Alzó la mirada sin ver. Su brazo se movió sin orden alguna. Deseo creer que el sonido del arma fuese imaginación. Insistió y supo que su pistola había muerto por la falta de balas, casi como su cuerpo por la pronta falta de sangre. La lanzó contra el enemigo al frente, sonriente y divertido por ese espectáculo innecesario en lo que supone de por sí una guerra. El águila se acercó a la serpiente y la elevó... el paquete destacó.

Durante unos segundos comprimidos en una existencia en sí, destacó la caja envuelta por el papel y la dirección postal cicatrizada. Ambos hombres no emanaron emociones, marcadas sus cabezas por conclusiones diferentes, tan extremas entre sí.

El enemigo dejó caer al hombre.

El enemigo se alejó.

Un aire naciendo recorrió la zona. Sonaba agudo y esclarecedor, como si también portara sus propios mensajes.

Él yacía. No se inmutó.

Él yació por cerrar los ojos para siempre.

Y un paquete quedó sobre el suelo. Fue recogido al cabo de un momento.

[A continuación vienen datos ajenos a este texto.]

(* ===== verification/Asn.v ===== *)
(** ASN.1 structures and the COER codec of src/internal/coer.{hpp,cpp} and
    src/internal/asn_ptr.hpp.

    The structures are the C structs asn1c generates from asn/*.asn, restricted to
    the modules the client uses.  A nullable pointer member is an [option]; a
    CHOICE is an inductive type with one constructor per alternative and one for
    [PR_NOTHING], the value a zeroed struct has; an OCTET STRING is its bytes ([]
    when [buf] is null); a component the client never inspects is kept as [raw]
    bytes, so that re-encoding a decoded structure loses nothing.

    The generated codecs are not part of the repository: [Codec] is the interface
    the client calls, one instance per type descriptor, and [CodecOk] the round
    trip that X.696 promises. *)
From S2P Require Import Prelude Result.

Abbreviation raw := bytes.

(** ** IEEE 1609.2 base types (asn/Ieee1609Dot2BaseTypes.asn) *)

Inductive EccP256CurvePoint :=
  | P256_NOTHING
  | P256_x_only (x : bytes)
  | P256_fill
  | P256_compressed_y_0 (x : bytes)
  | P256_compressed_y_1 (x : bytes)
  | P256_uncompressedP256 (x y : bytes).

Inductive EccP384CurvePoint :=
  | P384_NOTHING
  | P384_x_only (x : bytes)
  | P384_fill
  | P384_compressed_y_0 (x : bytes)
  | P384_compressed_y_1 (x : bytes)
  | P384_uncompressedP384 (x y : bytes).

Record EcdsaP256Signature := MkEcdsaP256Signature {
  rSig256 : option EccP256CurvePoint;
  sSig256 : bytes;
}.

Record EcdsaP384Signature := MkEcdsaP384Signature {
  rSig384 : option EccP384CurvePoint;
  sSig384 : bytes;
}.

Inductive Signature_t :=
  | Signature_NOTHING
  | ecdsaNistP256Signature (s : option EcdsaP256Signature)
  | ecdsaBrainpoolP256r1Signature (s : option EcdsaP256Signature)
  | ecdsaBrainpoolP384r1Signature (s : option EcdsaP384Signature)
  | ecdsaNistP384Signature (s : option EcdsaP384Signature)
  | sm2Signature (s : option raw).

Inductive HashAlgorithm := HashAlgorithm_sha256 | HashAlgorithm_sha384 | HashAlgorithm_sm3.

Un hombre fue enterrado allí.

 

El sol iluminaba el vecindario lleno de paz. Casas blancas con tejado azul, con jardines renovados por la primavera y perros leales hasta la muerte... por una décima se respiró eso mismo cuando los oficiales llamaron a una de las puertas.

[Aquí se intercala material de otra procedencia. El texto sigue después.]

(* ===== verification/Concrete.v ===== *)
(** Executable instances of the external interfaces, for evaluating the model.

    [TableCodec] is a codec given by a finite table of structures and wire images.
    [ToyOpenSSL] is an arithmetic stand-in for OpenSSL: it is not secure, but it
    satisfies every law of [OpenSSLOk], so the theorems that assume those laws can
    be applied to concrete inputs. *)
From S2P Require Import Prelude Sizes StaticBytes Asn OpenSSL CryptoEc.
Local Open Scope Z_scope.

(** ** Codecs from tables *)

Section table.
Context {T : Type} `{!EqDecision T}.

Fixpoint table_encode (tbl : list (T * bytes)) (x : T) : option bytes :=
  match tbl with
  | [] => None
  | (y, b) :: tbl => if decide (x = y) then Some b else table_encode tbl x
  end.

Fixpoint table_decode (tbl : list (T * bytes)) (b : bytes) : option T :=
  match tbl with
  | [] => None
  | (y, c) :: tbl => if decide (b = c) then Some y else table_decode tbl b
  end.

Definition TableCodec (tbl : list (T * bytes)) : Codec T :=
  {| asn_encode := table_encode tbl;
     asn_decode_canonical := table_decode tbl;
     asn_decode_basic := table_decode tbl |}.

(** Wire images are distinct and not empty. *)
Definition table_ok (tbl : list (T * bytes)) : bool :=
  bool_decide (NoDup tbl.*2) && forallb (fun b => negb (empty b)) tbl.*2.

Lemma table_encode_In tbl x b : table_encode tbl x = Some b -> (x, b) ∈ tbl.
Proof.
  induction tbl as [|[y c] tbl IH]; simpl; [done|].
  case_decide; intros; simplify_eq; [by left|right; auto].
Qed.

Lemma table_decode_encode tbl x b :
  NoDup tbl.*2 -> table_encode tbl x = Some b -> table_decode tbl b = Some x.
Proof.
  induction tbl as [|[y c] tbl IH]; simpl; [done|].
  intros Hd He. inversion Hd as [|? ? Hni Hnd]; subst.
  destruct (decide (x = y)) as [->|Hne]; simplify_eq.
  - by rewrite decide_True.
  - rewrite decide_False; [by apply IH|]. intros ->. apply Hni.
    apply table_encode_In in He. by apply (list_elem_of_fmap_2 snd) in He.
Qed.

Lemma TableCodec_ok tbl : table_ok tbl = true -> CodecOk (Codec0 := TableCodec tbl) T.
Proof.
  unfold table_ok. intros [Hnd Hne]%andb_true_iff. apply bool_decide_eq_true in Hnd.
  split; simpl.
  - intros x b. by apply table_decode_encode.
  - intros x b He%table_encode_In%(list_elem_of_fmap_2 snd) ->. simpl in He.
    rewrite forallb_forall in Hne. by apply list_elem_of_In, Hne in He.
Qed.

End table.

(** ** Big-endian naturals *)

Definition be_val (b : bytes) : Z := foldl (fun a x => a * 256 + byte.unsigned x) 0 b.

Fixpoint be_bytes (l : nat) (n : Z) : bytes :=
  match l with
  | O => []
  | S l => be_bytes l (n / 256) ++ [byte.of_Z n]
  end.

Lemma length_be_bytes l n : length (be_bytes l n) = l.
Proof. revert n. induction l; intros n; simpl; [done|]. rewrite length_app, IHl. simpl. lia. Qed.

Lemma be_val_snoc b x : be_val (b ++ [x]) = be_val b * 256 + byte.unsigned x.
Proof. unfold be_val. by rewrite foldl_snoc. Qed.

Lemma be_val_bytes l n : 0 <= n < 256 ^ Z.of_nat l -> be_val (be_bytes l n) = n.
Proof.
  revert n. induction l as [|l IH]; intros n Hn.
  - change (256 ^ Z.of_nat 0) with 1 in Hn. simpl. unfold be_val. simpl. lia.
  - cbn [be_bytes]. rewrite be_val_snoc, byte.unsigned_of_Z, IH.
    + pose proof (Z.div_mod n 256). lia.
    + rewrite Nat2Z.inj_succ, Z.pow_succ_r in Hn by lia.
      split; [apply Z.div_pos; lia|]. apply Z.div_lt_upper_bound; lia.
Qed.

Lemma be_val_range b : 0 <= be_val b < 256 ^ Z.of_nat (length b).
Proof.
  induction b as [|x b IH] using rev_ind; [by unfold be_val|].
  rewrite be_val_snoc, length_app. simpl length. rewrite Nat.add_1_r, Nat2Z.inj_succ, Z.pow_succ_r by lia.
  pose proof (byte.unsigned_range x). lia.
Qed.

Lemma be_bytes_val b : be_bytes (length b) (be_val b) = b.
Proof.
  induction b as [|x b IH] using rev_ind; [done|].
  rewrite length_app. simpl length. rewrite Nat.add_1_r. cbn [be_bytes].
  rewrite be_val_snoc. pose proof (byte.unsigned_range x).
  rewrite Z.div_add_l, (Z.div_small (byte.unsigned x)), Z.add_0_r, IH by lia. f_equal. f_equal.
  apply byte.unsigned_inj. rewrite byte.unsigned_of_Z.
  rewrite Z.add_comm, Z_mod_plus_full. by apply Z.mod_small.
Qed.

(** ** The arithmetic stand-in for OpenSSL *)

Record toy_key := MkToyKey { toy_priv : option Z; toy_pub : bytes }.

Definition toy_group (nid : Z) : option Curve :=
  if nid =? NID_X9_62_prime256v1 then Some NistP256
  else if nid =? NID_brainpoolP256r1 then Some BrainpoolP256r1
  else if nid =? NID_secp384r1 then Some NistP384
  else if nid =? NID_brainpoolP384r1 then Some BrainpoolP384r1
  else None.

Definition toy_point (c : Curve) (d : Z) : bytes :=
  x04 :: be_bytes (scalar_len c) d ++ be_bytes (scalar_len c) d.

Definition toy_hash (l : nat) (d : bytes) : bytes :=
  be_bytes l (foldl (fun a x => (a * 257 + byte.unsigned x + 1) mod 2 ^ 255) 7 d).

Definition toy_digest (md : EVP_MD) (d : bytes) : bytes :=
  toy_hash (match md with EVP_sha256 => 32 | EVP_sha384 => 48 end)%nat d.

(** The x coordinate of an uncompressed point, as a number. *)
Definition toy_x (pub : bytes) : Z := be_val (take ((length pub - 1) / 2)%nat (drop 1 pub)).

Definition toy_sig (pub dig : bytes) : bytes :=
  be_bytes 48 (be_val dig mod 2 ^ 256) ++ be_bytes 48 (be_val pub mod 2 ^ 256).

Definition toy_generate (name : string) (g : Z) : option toy_key * Z :=
  let c := if bool_decide (name = "prime256v1"%string) then Some NistP256
           else if bool_decide (name = "brainpoolP256r1"%string) then Some BrainpoolP256r1
           else if bool_decide (name = "secp384r1"%string) then Some NistP384
           else if bool_decide (name = "brainpoolP384r1"%string) then Some BrainpoolP384r1
           else None in
  let d := g mod 2 ^ 128 in
  ((fun c => MkToyKey (Some d) (toy_point c d)) <$> c, g + 1).

Definition ToyOpenSSL : OpenSSL := {|
  EC_GROUP := Curve;
  EC_POINT := Z;
  EVP_PKEY := toy_key;
  rng := Z;
  BN_bin2bn b := Some (be_val b);
  BN_bn2binpad n l :=
    if (0 <=? n) && (n <? 256 ^ Z.of_nat l) then Some (be_bytes l n) else None;
  EC_GROUP_new_by_curve_name := toy_group;
  EC_POINT_mul _ d := Some d;
  EC_POINT_point2oct := toy_point;
  EC_POINT_oct2point _ b :=
    match b with
    | t :: x => if bool_decide (t = y_tag x) then Some (be_val x) else None
    | [] => None
    end;
  EVP_PKEY_fromdata_keypair _ d pub := Some (MkToyKey (Some d) pub);
  EVP_PKEY_fromdata_public _ pub := Some (MkToyKey None pub);
  EVP_PKEY_generate := toy_generate;
  EVP_PKEY_get_priv := toy_priv;
  EVP_PKEY_get_pub k := Some (toy_pub k);
  EVP_PKEY_get_bits k := if (length (toy_pub k) =? 97)%nat then 384 else 256;
  EVP_PKEY_sign k dig g := (Some (toy_sig (toy_pub k) dig), g);
  EVP_PKEY_verify k der dig := bytes_eqb der (toy_sig (toy_pub k) dig);
  EVP_DigestSign md k m g := (Some (toy_sig (toy_pub k) (toy_digest md m)), g);
  EVP_DigestVerify md k der m := bytes_eqb der (toy_sig (toy_pub k) (toy_digest md m));
  d2i_ECDSA_SIG der :=
    if (length der =? 96)%nat then Some (be_val (take 48 der), be_val (drop 48 der)) else None;
  i2d_ECDSA_SIG rs := Some (be_bytes 48 rs.1 ++ be_bytes 48 rs.2);
  EVP_PKEY_derive k peer :=
    match toy_priv k with
    | Some d => Some (be_bytes 32 ((d * toy_x (toy_pub peer)) mod 2 ^ 256))
    | None => None
    end;
  EVP_Digest md d := Some (toy_digest md d);
  HMAC_sha256 k d := Some (toy_hash 32 (k ++ d));
  aes_128_ccm_seal k n p := Some (p, toy_hash 16 (k ++ n ++ p));
  aes_128_ccm_open k n c t := if bytes_eqb t (toy_hash 16 (k ++ n ++ c)) then Some c else None;
  RAND_bytes n g := (Some (replicate n (byte.of_Z g)), g + 1);
|}.

Section toy.
#[local] Existing Instance ToyOpenSSL.

Lemma toy_derive_public priv c d pub :
  crypto.derive_public priv c = Some (d, pub) ->
  length priv = scalar_len c /\ d = be_val priv /\ pub = toy_point c d /\
  toy_group (curve_nid c) = Some c /\ 0 <= d < 256 ^ Z.of_nat (scalar_len c).
Proof.
  unfold crypto.derive_public. intros H.
  destruct (length priv =? scalar_len c)%nat eqn:Hl; [|done]. apply Nat.eqb_eq in Hl.
  assert (Hg : toy_group (curve_nid c) = Some c) by (by destruct c).
  cbn [negb EC_GROUP_new_by_curve_name BN_bin2bn EC_POINT_mul EC_POINT_point2oct ToyOpenSSL] in H.
  rewrite Hg in H.
  destruct (length (toy_point c (be_val priv)) =? pubkey_len c)%nat; [|done]. injection H as <- <-.
  rewrite <- Hl. pose proof (be_val_range priv). split_and!; try done; lia.
Qed.

Lemma toy_x_point c d : 0 <= d < 256 ^ Z.of_nat (scalar_len c) -> toy_x (toy_point c d) = d.
Proof.
  intros Hd. unfold toy_x, toy_point. cbn [drop length]. rewrite drop_0, length_app, !length_be_bytes.
  replace (S (scalar_len c + scalar_len c) - 1)%nat with (scalar_len c * 2)%nat by lia.
  rewrite Nat.div_mul by lia.
  rewrite take_app_le by (rewrite length_be_bytes; lia).
  rewrite take_ge by (rewrite length_be_bytes; lia). by apply be_val_bytes.
Qed.

Lemma toy_point_inv c d x y :
  toy_point c d = x04 :: x ++ y -> length y = scalar_len c ->
  x = be_bytes (scalar_len c) d /\ y = be_bytes (scalar_len c) d.
Proof.
  unfold toy_point. intros [= He] Hy. apply app_inj_2 in He as [-> ->]; [done|].
  by rewrite length_be_bytes.
Qed.

Lemma toy_sig_d2i pub dig :
  @d2i_ECDSA_SIG ToyOpenSSL (toy_sig pub dig) =
  Some (be_val dig mod 2 ^ 256, be_val pub mod 2 ^ 256).
Proof.
  unfold toy_sig. cbn [d2i_ECDSA_SIG ToyOpenSSL]. rewrite length_app, !length_be_bytes.
  change (48 + 48 =? 96)%nat with true. cbn [negb].
  rewrite take_app_le by (rewrite length_be_bytes; lia).
  rewrite take_ge by (rewrite length_be_bytes; lia).
  rewrite drop_app_length' by (by rewrite length_be_bytes).
  assert (Hp : forall z, 0 <= z mod 2 ^ 256 < 256 ^ Z.of_nat 48).
  { intros z. destruct (Z.mod_pos_bound z (2 ^ 256) eq_refl) as [H1 H2]. split; [lia|].
    eapply Z.lt_trans; [apply H2|]. done. }
  by rewrite !be_val_bytes by apply Hp.
Qed.

Lemma toy_binpad_fits c z :
  @BN_bn2binpad ToyOpenSSL (z mod 2 ^ 256) (scalar_len c) =
    Some (be_bytes (scalar_len c) (z mod 2 ^ 256)) /\
  be_val (be_bytes (scalar_len c) (z mod 2 ^ 256)) = z mod 2 ^ 256.
Proof.
  pose proof (Z.mod_pos_bound z (2 ^ 256) eq_refl). cbn [BN_bn2binpad ToyOpenSSL].
  assert (2 ^ 256 <= 256 ^ Z.of_nat (scalar_len c)) by (by destruct c).
  rewrite (proj2 (Z.leb_le _ _)), (proj2 (Z.ltb_lt _ _)) by lia. split; [done|].
  apply be_val_bytes. lia.
Qed.

Lemma toy_generate_curve c g :
  toy_generate (curve_group_name c) g =
  (Some (MkToyKey (Some (g mod 2 ^ 128)) (toy_point c (g mod 2 ^ 128))), g + 1).
Proof. by destruct c. Qed.

Lemma toy_be_mod_small c g : 0 <= g mod 2 ^ 128 < 256 ^ Z.of_nat (scalar_len c).
Proof.
  pose proof (Z.mod_pos_bound g (2 ^ 128) eq_refl).
  assert (2 ^ 128 <= 256 ^ Z.of_nat (scalar_len c)) by (by destruct c). lia.
Qed.

#[export] Instance ToyOpenSSL_ok : @OpenSSLOk ToyOpenSSL.
Proof.
  split; cbn [EVP_Digest HMAC_sha256 RAND_bytes BN_bn2binpad BN_bin2bn d2i_ECDSA_SIG
    i2d_ECDSA_SIG EVP_PKEY_fromdata_keypair EVP_PKEY_fromdata_public EVP_PKEY_sign
    EVP_PKEY_verify EVP_PKEY_derive EVP_PKEY_generate EVP_PKEY_get_priv EVP_PKEY_get_pub
    aes_128_ccm_seal aes_128_ccm_open EC_GROUP_new_by_curve_name EC_POINT_oct2point
    EC_POINT_point2oct ToyOpenSSL].
  - intros [] d h [= <-]; apply length_be_bytes.
  - intros k d h [= <-]. apply length_be_bytes.
  - intros n g b g' [= <- <-]. apply length_replicate.
  - intros n l b H. destruct (_ && _); [|done]. injection H as <-. apply length_be_bytes.
  - intros b n [= <-]. pose proof (be_val_range b).
    rewrite (proj2 (Z.leb_le _ _)), (proj2 (Z.ltb_lt _ _)) by lia. simpl. by rewrite be_bytes_val.
  - intros priv c d pub (_ & _ & -> & _)%toy_derive_public.
    eexists _, _. split; [done|]. by rewrite length_be_bytes.
  - intros priv c d x y (_ & _ & He & Hg & Hd)%toy_derive_public Hy. symmetry in He.
    apply toy_point_inv in He as [-> ->]; [|done]. exists c, d.
    rewrite bool_decide_eq_true_2 by done. rewrite be_val_bytes by done. done.
  - by eauto.
  - by eauto.
  - intros c d pub k dig g der g' [= <-] [= <- <-]. eexists _, _, _, _. split; [apply toy_sig_d2i|].
    destruct (toy_binpad_fits c (be_val dig)) as [? Er], (toy_binpad_fits c (be_val pub)) as [? Es].
    split_and!; [done|done|by rewrite Er|done|by rewrite Es].
  - intros priv c d pub k kp dig g der g' _ [= <-] [= <-] [= <- <-]. apply bytes_eqb_refl.
  - intros c priv1 d1 pub1 k1 kp1 priv2 d2 pub2 k2 kp2 H1 H2 [= <-] [= <-] [= <-] [= <-].
    apply toy_derive_public in H1 as (_ & _ & -> & _ & Hd1).
    apply toy_derive_public in H2 as (_ & _ & -> & _ & Hd2). cbn [toy_priv toy_pub].
    by rewrite !toy_x_point, Z.mul_comm by done.
  - intros c k g g'. rewrite toy_generate_curve. intros [= <- <-].
    pose proof (toy_be_mod_small c g) as Hr.
    exists (g mod 2 ^ 128), (be_bytes (scalar_len c) (g mod 2 ^ 128)), (toy_point c (g mod 2 ^ 128)).
    split_and!; try done.
    + rewrite (proj2 (Z.leb_le _ _)), (proj2 (Z.ltb_lt _ _)) by lia. done.
    + unfold crypto.derive_public. rewrite length_be_bytes, Nat.eqb_refl.
      cbn [negb EC_GROUP_new_by_curve_name BN_bin2bn EC_POINT_mul EC_POINT_point2oct ToyOpenSSL].
      assert (toy_group (curve_nid c) = Some c) as -> by (by destruct c).
      rewrite be_val_bytes by done.
      assert ((length (toy_point c (g mod 2 ^ 128)) =? pubkey_len c)%nat = true) as ->; [|done].
      apply Nat.eqb_eq. unfold toy_point. cbn [length]. rewrite length_app, !length_be_bytes.
      destruct (pubkey_len_scalars c) as (-> & _). lia.
  - intros k n p c t [= <- <-]. by rewrite bytes_eqb_refl.
  - intros k n p c t [= <- <-]. split; [done|]. apply length_be_bytes.
Qed.

End toy.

La mujer, atiborrada de información su cabeza, se apoyó en el marco por culpa de la debilidad que sintió. Los hombres la ayudaron y siguieron consolando. Nada serviría.

Al marcharse, apenas tuvo un minuto de su recién estrenada soledad cuando volvió a sonar la puerta. Era el cartero, serio como si imaginase por el aire qué había sucedido.

Ella cogió el paquete y lo analizó en cada esquina como si acaso fuese la primera vez que viera un objeto así. Firmó y ambos se despidieron sin palabras.

Se sentó y lo analizó. Sintió temor aun reconociendo la letra y el olor. Lo abrió.

Ninguno se pudo despedir con palabras.

De haber sido otro momento habría sonreído. No era momento para nada, salvo para preguntarse si acaso aquel resto, aquella impronta en el colgante, eran la impresión de lágrimas de quien una vez conoció hasta ser uno.

El aire entrando por la ventana le dio la respuesta.